-- Work instructions --
Everything from the line containing "REFRESH_ALL_TYPE_ROUTING_RULES_IP6 => 6" through the last line of the data below should be given again exactly, both end lines included and nothing more.

-- Records --

(* ===== verification/NmpCacheEvents.v ===== *)
(** * Platform events

    src/platform/nm-linux-platform.c: what the platform does with the messages of
    the kernel and the devices of udev: it updates the cache, releases the
    references that it was given, and schedules what is to be done later.  The
    parser of messages and the signals that are emitted are not modelled. *)

From S2P Require Export NmpCacheRoute NmpCacheUdev.

(** ** Delayed actions *)

Definition DELAYED_ACTION_TYPE_NONE : Z := 0.
Definition DELAYED_ACTION_TYPE_REFRESH_LINK : Z := Z.shiftl 1 9.
Definition DELAYED_ACTION_TYPE_MASTER_CONNECTED : Z := Z.shiftl 1 10.

Inductive RefreshAllType :=
| REFRESH_ALL_TYPE_LINKS
| REFRESH_ALL_TYPE_IP4_ADDRESSES
| REFRESH_ALL_TYPE_IP6_ADDRESSES
| REFRESH_ALL_TYPE_IP4_ROUTES
| REFRESH_ALL_TYPE_IP6_ROUTES
| REFRESH_ALL_TYPE_ROUTING_RULES_IP4
| REFRESH_ALL_TYPE_ROUTING_RULES_IP6
| REFRESH_ALL_TYPE_QDISCS
| REFRESH_ALL_TYPE_TFILTERS.

Definition refresh_all_value (t : RefreshAllType) : Z :=
  match t with
  | REFRESH_ALL_TYPE_LINKS => 0
  | REFRESH_ALL_TYPE_IP4_ADDRESSES => 1
  | REFRESH_ALL_TYPE_IP6_ADDRESSES => 2
  | REFRESH_ALL_TYPE_IP4_ROUTES => 3
  | REFRESH_ALL_TYPE_IP6_ROUTES => 4
  | REFRESH_ALL_TYPE_ROUTING_RULES_IP4 => 5
  | REFRESH_ALL_TYPE_ROUTING_RULES_IP6 => 6
  | REFRESH_ALL_TYPE_QDISCS => 7
  | REFRESH_ALL_TYPE_TFILTERS => 8
  end.

Definition delayed_action_type_from_refresh_all_type (t : RefreshAllType) : Z := Z.shiftl 1 (refresh_all_value t).

(** The objects of a refresh, and their address family. *)
Definition refresh_all_type_get_info (t : RefreshAllType) : MainType * Z :=
  match t with
  | REFRESH_ALL_TYPE_LINKS => (LINK, 0)
  | REFRESH_ALL_TYPE_IP4_ADDRESSES => (IP4_ADDRESS, 0)
  | REFRESH_ALL_TYPE_IP6_ADDRESSES => (IP6_ADDRESS, 0)
  | REFRESH_ALL_TYPE_IP4_ROUTES => (IP4_ROUTE, 0)
  | REFRESH_ALL_TYPE_IP6_ROUTES => (IP6_ROUTE, 0)
  | REFRESH_ALL_TYPE_ROUTING_RULES_IP4 => (ROUTING_RULE, AF_INET)
  | REFRESH_ALL_TYPE_ROUTING_RULES_IP6 => (ROUTING_RULE, AF_INET6)
  | REFRESH_ALL_TYPE_QDISCS => (QDISC, 0)
  | REFRESH_ALL_TYPE_TFILTERS => (TFILTER, 0)
  end.

Definition refresh_all_type_init_lookup (t : RefreshAllType) : NMPLookup :=
  match refresh_all_type_get_info t with
  | (ROUTING_RULE, addr_family) => nmp_lookup_init_object_by_addr_family addr_family
  | (type, _) => nmp_lookup_init_obj_type type
  end.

-- Expected answer --
  | REFRESH_ALL_TYPE_ROUTING_RULES_IP6 => 6
  | REFRESH_ALL_TYPE_QDISCS => 7
  | REFRESH_ALL_TYPE_TFILTERS => 8
  end.

Definition delayed_action_type_from_refresh_all_type (t : RefreshAllType) : Z := Z.shiftl 1 (refresh_all_value t).

(** The objects of a refresh, and their address family. *)
Definition refresh_all_type_get_info (t : RefreshAllType) : MainType * Z :=
  match t with
  | REFRESH_ALL_TYPE_LINKS => (LINK, 0)
  | REFRESH_ALL_TYPE_IP4_ADDRESSES => (IP4_ADDRESS, 0)
  | REFRESH_ALL_TYPE_IP6_ADDRESSES => (IP6_ADDRESS, 0)
  | REFRESH_ALL_TYPE_IP4_ROUTES => (IP4_ROUTE, 0)
  | REFRESH_ALL_TYPE_IP6_ROUTES => (IP6_ROUTE, 0)
  | REFRESH_ALL_TYPE_ROUTING_RULES_IP4 => (ROUTING_RULE, AF_INET)
  | REFRESH_ALL_TYPE_ROUTING_RULES_IP6 => (ROUTING_RULE, AF_INET6)
  | REFRESH_ALL_TYPE_QDISCS => (QDISC, 0)
  | REFRESH_ALL_TYPE_TFILTERS => (TFILTER, 0)
  end.

Definition refresh_all_type_init_lookup (t : RefreshAllType) : NMPLookup :=
  match refresh_all_type_get_info t with
  | (ROUTING_RULE, addr_family) => nmp_lookup_init_object_by_addr_family addr_family
  | (type, _) => nmp_lookup_init_obj_type type
  end.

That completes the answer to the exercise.